Records to process:
----------------------------------------

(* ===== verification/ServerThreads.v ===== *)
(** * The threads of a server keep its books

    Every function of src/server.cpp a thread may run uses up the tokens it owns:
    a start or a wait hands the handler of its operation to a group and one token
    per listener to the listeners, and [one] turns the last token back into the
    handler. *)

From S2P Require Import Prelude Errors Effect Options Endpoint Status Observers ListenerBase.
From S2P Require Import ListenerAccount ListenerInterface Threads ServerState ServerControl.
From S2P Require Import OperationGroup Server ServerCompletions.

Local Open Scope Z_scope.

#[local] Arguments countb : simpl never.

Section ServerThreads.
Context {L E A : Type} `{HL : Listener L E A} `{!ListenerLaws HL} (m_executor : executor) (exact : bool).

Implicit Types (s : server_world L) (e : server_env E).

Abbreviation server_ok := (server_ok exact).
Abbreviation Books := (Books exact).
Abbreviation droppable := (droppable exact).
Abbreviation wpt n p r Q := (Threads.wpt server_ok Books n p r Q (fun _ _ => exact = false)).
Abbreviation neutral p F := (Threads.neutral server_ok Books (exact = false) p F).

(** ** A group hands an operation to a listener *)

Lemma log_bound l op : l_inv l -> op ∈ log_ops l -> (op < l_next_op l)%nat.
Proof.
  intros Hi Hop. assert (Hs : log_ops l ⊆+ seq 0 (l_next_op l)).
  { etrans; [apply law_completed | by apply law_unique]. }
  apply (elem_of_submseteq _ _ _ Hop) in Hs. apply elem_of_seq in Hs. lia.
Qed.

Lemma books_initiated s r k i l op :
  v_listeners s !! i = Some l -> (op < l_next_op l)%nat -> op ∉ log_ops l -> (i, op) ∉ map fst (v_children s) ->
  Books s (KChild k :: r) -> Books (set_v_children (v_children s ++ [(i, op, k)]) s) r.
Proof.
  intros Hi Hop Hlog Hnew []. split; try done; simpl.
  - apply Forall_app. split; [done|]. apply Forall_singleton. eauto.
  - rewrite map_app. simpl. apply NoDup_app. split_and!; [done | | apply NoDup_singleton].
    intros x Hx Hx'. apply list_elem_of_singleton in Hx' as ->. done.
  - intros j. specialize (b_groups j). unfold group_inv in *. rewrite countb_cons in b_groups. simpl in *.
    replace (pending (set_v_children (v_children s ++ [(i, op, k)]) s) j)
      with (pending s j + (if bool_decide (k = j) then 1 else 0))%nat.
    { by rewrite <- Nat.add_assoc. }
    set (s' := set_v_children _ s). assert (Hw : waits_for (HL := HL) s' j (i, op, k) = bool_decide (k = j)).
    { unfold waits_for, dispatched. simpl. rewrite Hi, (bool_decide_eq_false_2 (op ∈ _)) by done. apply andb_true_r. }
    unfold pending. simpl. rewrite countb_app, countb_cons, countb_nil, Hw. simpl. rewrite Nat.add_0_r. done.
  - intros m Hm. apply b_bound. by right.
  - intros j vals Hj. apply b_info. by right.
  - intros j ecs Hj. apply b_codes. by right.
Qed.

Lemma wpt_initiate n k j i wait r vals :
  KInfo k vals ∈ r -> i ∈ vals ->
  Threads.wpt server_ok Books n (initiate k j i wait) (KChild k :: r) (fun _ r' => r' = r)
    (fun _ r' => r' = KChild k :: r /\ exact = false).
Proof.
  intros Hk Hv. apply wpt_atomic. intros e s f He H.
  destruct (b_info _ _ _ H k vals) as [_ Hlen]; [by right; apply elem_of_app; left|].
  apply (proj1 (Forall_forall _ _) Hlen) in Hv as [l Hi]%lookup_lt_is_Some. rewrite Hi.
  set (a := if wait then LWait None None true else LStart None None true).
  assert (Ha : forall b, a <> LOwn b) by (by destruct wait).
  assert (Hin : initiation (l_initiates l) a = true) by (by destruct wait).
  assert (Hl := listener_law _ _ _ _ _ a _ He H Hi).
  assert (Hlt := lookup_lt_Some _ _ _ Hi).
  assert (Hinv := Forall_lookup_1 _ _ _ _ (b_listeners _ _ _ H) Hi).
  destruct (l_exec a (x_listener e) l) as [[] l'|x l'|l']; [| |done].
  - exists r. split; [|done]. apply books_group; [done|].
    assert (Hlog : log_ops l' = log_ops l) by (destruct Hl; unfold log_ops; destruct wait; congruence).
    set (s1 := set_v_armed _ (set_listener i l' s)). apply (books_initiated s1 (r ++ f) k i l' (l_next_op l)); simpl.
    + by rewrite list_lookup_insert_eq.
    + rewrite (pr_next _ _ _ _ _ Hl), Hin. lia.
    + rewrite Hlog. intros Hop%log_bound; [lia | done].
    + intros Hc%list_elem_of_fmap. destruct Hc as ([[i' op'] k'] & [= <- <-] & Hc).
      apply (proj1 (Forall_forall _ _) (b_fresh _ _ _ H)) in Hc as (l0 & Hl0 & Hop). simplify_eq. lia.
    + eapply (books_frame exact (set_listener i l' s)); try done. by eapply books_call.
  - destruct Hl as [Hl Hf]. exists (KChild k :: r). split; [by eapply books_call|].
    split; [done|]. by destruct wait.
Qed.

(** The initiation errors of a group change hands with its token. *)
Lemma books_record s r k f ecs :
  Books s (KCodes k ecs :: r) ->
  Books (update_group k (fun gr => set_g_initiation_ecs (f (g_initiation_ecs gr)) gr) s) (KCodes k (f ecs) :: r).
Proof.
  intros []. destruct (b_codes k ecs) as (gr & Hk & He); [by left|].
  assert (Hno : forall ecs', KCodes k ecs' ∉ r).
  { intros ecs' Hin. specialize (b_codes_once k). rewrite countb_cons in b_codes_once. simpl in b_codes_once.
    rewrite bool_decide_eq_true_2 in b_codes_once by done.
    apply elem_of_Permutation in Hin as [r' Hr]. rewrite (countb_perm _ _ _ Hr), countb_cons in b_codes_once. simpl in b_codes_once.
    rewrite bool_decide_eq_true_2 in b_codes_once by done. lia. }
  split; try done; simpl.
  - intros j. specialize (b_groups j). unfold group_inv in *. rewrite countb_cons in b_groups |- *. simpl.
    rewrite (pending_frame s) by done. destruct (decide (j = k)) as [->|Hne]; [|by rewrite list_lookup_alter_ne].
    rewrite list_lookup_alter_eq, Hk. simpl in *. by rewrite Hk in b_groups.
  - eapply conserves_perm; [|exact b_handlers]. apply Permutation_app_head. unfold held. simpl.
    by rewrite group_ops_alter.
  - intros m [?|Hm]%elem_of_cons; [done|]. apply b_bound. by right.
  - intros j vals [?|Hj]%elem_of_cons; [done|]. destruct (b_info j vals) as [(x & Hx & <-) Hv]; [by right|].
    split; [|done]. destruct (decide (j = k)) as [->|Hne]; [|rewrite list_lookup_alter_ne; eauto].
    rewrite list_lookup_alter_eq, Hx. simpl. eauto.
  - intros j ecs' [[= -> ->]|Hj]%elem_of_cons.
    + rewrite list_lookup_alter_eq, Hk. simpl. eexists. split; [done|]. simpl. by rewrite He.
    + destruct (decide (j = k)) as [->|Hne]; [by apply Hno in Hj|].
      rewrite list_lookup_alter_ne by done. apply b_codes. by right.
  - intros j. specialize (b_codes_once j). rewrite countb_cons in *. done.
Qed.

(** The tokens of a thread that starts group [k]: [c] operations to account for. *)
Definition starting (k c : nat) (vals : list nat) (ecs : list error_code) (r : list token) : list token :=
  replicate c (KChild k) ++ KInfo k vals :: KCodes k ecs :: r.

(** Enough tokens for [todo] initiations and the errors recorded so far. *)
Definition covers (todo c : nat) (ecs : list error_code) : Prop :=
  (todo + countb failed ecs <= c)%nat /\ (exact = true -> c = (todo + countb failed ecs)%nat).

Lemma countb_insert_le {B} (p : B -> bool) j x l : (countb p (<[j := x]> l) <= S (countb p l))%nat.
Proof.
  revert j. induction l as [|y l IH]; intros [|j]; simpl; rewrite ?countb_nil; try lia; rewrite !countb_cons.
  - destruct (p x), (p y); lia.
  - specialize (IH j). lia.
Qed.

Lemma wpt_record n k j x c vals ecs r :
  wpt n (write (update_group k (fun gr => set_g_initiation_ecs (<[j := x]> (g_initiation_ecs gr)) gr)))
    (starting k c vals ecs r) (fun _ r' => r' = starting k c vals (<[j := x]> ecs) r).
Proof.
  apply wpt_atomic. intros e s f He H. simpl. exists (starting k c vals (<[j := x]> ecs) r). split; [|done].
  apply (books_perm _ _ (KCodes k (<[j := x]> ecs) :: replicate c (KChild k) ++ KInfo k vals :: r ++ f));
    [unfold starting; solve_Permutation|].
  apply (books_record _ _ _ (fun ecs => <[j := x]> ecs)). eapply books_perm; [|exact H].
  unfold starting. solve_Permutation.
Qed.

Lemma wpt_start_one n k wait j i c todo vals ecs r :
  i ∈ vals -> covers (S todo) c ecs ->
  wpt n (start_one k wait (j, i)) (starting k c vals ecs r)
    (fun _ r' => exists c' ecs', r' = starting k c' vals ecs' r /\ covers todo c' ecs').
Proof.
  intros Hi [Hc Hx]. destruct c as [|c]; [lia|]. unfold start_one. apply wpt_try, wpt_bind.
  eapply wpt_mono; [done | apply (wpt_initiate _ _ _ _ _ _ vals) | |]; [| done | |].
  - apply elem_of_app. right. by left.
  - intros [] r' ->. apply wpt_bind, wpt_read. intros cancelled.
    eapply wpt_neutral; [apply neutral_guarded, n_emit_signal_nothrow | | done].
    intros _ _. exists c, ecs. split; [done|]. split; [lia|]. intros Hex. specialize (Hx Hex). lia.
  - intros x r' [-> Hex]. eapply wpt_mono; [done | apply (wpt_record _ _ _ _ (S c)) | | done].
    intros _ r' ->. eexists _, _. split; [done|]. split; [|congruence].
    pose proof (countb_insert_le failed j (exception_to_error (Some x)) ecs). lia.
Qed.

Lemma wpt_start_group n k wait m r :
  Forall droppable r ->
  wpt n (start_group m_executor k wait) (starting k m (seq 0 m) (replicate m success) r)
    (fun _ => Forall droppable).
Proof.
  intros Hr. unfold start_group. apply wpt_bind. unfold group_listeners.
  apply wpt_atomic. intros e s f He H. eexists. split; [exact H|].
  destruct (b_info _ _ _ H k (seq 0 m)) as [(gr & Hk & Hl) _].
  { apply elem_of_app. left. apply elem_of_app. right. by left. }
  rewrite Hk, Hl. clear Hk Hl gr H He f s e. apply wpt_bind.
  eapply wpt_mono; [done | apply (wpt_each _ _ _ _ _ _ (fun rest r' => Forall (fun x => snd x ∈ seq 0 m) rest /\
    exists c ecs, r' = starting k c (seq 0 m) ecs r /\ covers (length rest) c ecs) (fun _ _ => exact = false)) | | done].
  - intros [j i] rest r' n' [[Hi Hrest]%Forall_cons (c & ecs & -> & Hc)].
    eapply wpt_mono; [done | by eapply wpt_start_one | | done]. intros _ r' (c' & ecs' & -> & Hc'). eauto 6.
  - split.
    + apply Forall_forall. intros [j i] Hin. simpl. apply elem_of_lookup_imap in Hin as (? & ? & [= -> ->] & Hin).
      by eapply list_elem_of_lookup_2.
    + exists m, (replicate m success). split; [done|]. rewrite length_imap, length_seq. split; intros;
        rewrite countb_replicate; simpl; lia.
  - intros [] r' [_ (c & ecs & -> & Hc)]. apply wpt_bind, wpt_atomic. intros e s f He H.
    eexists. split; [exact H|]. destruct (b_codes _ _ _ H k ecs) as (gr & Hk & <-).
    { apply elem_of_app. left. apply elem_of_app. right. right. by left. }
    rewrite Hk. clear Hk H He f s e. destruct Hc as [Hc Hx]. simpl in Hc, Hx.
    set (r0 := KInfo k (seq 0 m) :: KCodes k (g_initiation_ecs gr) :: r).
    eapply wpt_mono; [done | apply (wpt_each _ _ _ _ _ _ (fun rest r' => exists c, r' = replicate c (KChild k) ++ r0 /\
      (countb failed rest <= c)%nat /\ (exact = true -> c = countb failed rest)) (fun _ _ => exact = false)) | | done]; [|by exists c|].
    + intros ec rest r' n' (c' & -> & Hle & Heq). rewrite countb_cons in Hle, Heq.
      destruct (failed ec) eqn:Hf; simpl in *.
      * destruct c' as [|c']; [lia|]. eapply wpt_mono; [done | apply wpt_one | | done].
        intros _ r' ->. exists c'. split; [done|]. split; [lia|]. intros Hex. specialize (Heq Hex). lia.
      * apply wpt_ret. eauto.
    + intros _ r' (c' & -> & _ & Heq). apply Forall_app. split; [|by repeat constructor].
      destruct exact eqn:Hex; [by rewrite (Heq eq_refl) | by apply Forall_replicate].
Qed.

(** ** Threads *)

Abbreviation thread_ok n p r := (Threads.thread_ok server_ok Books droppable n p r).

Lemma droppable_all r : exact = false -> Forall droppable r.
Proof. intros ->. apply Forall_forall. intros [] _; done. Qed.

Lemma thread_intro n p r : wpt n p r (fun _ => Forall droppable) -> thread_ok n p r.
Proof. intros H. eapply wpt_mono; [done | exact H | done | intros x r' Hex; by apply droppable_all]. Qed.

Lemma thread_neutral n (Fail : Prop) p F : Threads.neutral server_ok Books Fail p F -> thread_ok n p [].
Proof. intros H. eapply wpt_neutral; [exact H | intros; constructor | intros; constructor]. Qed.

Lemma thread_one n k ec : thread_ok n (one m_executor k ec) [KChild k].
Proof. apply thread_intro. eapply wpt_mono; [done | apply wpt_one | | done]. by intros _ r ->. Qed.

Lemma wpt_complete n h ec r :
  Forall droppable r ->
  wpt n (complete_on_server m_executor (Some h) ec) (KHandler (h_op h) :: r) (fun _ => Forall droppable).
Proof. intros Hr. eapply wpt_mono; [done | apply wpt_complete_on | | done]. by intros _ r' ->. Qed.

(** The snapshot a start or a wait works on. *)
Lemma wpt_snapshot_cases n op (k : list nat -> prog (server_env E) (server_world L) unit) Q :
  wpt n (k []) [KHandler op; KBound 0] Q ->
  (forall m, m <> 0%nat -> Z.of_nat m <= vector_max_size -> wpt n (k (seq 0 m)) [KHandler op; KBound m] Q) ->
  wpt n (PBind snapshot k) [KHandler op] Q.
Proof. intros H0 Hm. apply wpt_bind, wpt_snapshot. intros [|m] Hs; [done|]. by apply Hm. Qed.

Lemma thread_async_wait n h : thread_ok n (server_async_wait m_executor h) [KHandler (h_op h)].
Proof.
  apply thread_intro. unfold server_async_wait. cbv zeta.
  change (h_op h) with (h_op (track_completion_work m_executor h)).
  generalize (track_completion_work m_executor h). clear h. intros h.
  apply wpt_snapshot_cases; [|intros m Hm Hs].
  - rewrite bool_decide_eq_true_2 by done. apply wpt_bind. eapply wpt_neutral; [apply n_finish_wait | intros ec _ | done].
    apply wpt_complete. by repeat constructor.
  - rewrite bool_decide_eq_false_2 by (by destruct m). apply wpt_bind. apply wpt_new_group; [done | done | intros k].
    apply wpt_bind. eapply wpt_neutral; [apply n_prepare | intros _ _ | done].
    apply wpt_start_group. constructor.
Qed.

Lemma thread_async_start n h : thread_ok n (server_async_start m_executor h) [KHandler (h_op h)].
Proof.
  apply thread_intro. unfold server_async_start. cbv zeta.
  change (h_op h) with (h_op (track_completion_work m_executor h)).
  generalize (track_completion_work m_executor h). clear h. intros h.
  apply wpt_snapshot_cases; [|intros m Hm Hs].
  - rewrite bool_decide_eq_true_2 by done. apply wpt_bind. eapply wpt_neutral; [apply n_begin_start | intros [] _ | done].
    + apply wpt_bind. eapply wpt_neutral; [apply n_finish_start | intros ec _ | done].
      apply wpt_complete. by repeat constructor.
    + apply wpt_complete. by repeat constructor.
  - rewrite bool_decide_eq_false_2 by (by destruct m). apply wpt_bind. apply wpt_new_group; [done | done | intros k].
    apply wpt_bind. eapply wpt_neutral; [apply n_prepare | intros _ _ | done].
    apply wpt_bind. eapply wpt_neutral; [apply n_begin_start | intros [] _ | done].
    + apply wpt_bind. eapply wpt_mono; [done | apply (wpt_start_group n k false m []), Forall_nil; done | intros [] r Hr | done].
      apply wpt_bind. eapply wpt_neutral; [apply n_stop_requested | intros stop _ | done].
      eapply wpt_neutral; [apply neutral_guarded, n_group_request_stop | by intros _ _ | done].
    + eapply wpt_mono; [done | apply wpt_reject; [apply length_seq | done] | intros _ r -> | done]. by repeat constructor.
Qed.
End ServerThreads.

----------------------------------------

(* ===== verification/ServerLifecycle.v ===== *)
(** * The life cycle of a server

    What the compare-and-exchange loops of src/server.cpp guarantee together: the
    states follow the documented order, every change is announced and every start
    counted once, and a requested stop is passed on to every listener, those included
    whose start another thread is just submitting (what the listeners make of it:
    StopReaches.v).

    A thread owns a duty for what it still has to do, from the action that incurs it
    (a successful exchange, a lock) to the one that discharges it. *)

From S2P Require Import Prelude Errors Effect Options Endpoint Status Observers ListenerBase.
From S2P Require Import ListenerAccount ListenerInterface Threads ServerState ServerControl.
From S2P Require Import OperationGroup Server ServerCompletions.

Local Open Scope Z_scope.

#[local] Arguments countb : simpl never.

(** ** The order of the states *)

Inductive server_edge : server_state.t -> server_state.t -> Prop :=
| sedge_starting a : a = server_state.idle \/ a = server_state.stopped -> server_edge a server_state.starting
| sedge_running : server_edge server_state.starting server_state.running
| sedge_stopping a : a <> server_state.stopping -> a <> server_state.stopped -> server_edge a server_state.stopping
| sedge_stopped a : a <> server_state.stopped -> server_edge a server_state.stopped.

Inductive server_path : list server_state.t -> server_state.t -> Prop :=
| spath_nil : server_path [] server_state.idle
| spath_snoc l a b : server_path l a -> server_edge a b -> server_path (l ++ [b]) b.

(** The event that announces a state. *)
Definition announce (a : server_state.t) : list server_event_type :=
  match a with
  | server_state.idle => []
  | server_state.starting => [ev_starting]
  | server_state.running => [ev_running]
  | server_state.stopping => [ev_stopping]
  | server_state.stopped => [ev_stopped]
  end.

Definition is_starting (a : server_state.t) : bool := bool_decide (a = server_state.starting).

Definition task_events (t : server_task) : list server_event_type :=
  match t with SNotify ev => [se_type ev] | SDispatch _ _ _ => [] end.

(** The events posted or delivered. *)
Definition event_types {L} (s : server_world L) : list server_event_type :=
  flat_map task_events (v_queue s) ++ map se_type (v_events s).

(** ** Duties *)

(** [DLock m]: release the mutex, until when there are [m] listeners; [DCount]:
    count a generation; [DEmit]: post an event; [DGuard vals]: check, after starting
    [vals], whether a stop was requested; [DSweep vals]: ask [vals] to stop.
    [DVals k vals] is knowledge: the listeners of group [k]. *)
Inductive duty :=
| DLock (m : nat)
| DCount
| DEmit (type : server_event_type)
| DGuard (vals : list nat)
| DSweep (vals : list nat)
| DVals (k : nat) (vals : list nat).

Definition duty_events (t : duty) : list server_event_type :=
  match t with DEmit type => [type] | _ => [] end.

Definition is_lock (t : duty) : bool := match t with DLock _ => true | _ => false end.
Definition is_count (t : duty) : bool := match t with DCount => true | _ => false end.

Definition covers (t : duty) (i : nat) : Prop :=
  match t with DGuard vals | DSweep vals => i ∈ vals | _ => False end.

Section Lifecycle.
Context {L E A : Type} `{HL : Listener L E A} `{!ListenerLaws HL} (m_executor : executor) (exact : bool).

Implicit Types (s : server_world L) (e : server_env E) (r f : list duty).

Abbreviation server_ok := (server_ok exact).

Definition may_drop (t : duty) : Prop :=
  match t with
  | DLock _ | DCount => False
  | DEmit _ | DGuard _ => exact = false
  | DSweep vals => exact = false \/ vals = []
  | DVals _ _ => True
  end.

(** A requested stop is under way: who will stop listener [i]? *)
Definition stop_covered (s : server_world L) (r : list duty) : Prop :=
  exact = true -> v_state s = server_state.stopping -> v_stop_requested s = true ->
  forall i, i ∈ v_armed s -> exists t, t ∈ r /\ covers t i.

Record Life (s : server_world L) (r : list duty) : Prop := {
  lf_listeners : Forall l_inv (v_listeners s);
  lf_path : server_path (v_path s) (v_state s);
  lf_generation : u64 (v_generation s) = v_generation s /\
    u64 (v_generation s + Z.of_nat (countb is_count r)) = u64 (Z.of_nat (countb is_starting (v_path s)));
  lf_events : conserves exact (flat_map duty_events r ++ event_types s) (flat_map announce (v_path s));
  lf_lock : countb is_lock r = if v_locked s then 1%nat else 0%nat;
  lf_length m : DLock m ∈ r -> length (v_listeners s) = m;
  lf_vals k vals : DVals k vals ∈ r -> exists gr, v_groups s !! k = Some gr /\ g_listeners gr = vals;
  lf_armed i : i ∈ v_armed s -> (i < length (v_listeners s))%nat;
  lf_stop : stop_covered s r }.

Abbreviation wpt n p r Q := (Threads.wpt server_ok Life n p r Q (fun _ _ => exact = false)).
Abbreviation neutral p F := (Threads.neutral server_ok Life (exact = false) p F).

----------------------------------------

Work instruction: Set down, exactly as they stand above, the lines starting with the line with "wpt n (PBind snapshot k) [KHandler op] Q." and going on through the line with "eapply wpt_neutral; [apply neutral_guarded, n_group_request_stop", and no others.

Your response:
  wpt n (PBind snapshot k) [KHandler op] Q.
Proof. intros H0 Hm. apply wpt_bind, wpt_snapshot. intros [|m] Hs; [done|]. by apply Hm. Qed.

Lemma thread_async_wait n h : thread_ok n (server_async_wait m_executor h) [KHandler (h_op h)].
Proof.
  apply thread_intro. unfold server_async_wait. cbv zeta.
  change (h_op h) with (h_op (track_completion_work m_executor h)).
  generalize (track_completion_work m_executor h). clear h. intros h.
  apply wpt_snapshot_cases; [|intros m Hm Hs].
  - rewrite bool_decide_eq_true_2 by done. apply wpt_bind. eapply wpt_neutral; [apply n_finish_wait | intros ec _ | done].
    apply wpt_complete. by repeat constructor.
  - rewrite bool_decide_eq_false_2 by (by destruct m). apply wpt_bind. apply wpt_new_group; [done | done | intros k].
    apply wpt_bind. eapply wpt_neutral; [apply n_prepare | intros _ _ | done].
    apply wpt_start_group. constructor.
Qed.

Lemma thread_async_start n h : thread_ok n (server_async_start m_executor h) [KHandler (h_op h)].
Proof.
  apply thread_intro. unfold server_async_start. cbv zeta.
  change (h_op h) with (h_op (track_completion_work m_executor h)).
  generalize (track_completion_work m_executor h). clear h. intros h.
  apply wpt_snapshot_cases; [|intros m Hm Hs].
  - rewrite bool_decide_eq_true_2 by done. apply wpt_bind. eapply wpt_neutral; [apply n_begin_start | intros [] _ | done].
    + apply wpt_bind. eapply wpt_neutral; [apply n_finish_start | intros ec _ | done].
      apply wpt_complete. by repeat constructor.
    + apply wpt_complete. by repeat constructor.
  - rewrite bool_decide_eq_false_2 by (by destruct m). apply wpt_bind. apply wpt_new_group; [done | done | intros k].
    apply wpt_bind. eapply wpt_neutral; [apply n_prepare | intros _ _ | done].
    apply wpt_bind. eapply wpt_neutral; [apply n_begin_start | intros [] _ | done].
    + apply wpt_bind. eapply wpt_mono; [done | apply (wpt_start_group n k false m []), Forall_nil; done | intros [] r Hr | done].
      apply wpt_bind. eapply wpt_neutral; [apply n_stop_requested | intros stop _ | done].
      eapply wpt_neutral; [apply neutral_guarded, n_group_request_stop | by intros _ _ | done].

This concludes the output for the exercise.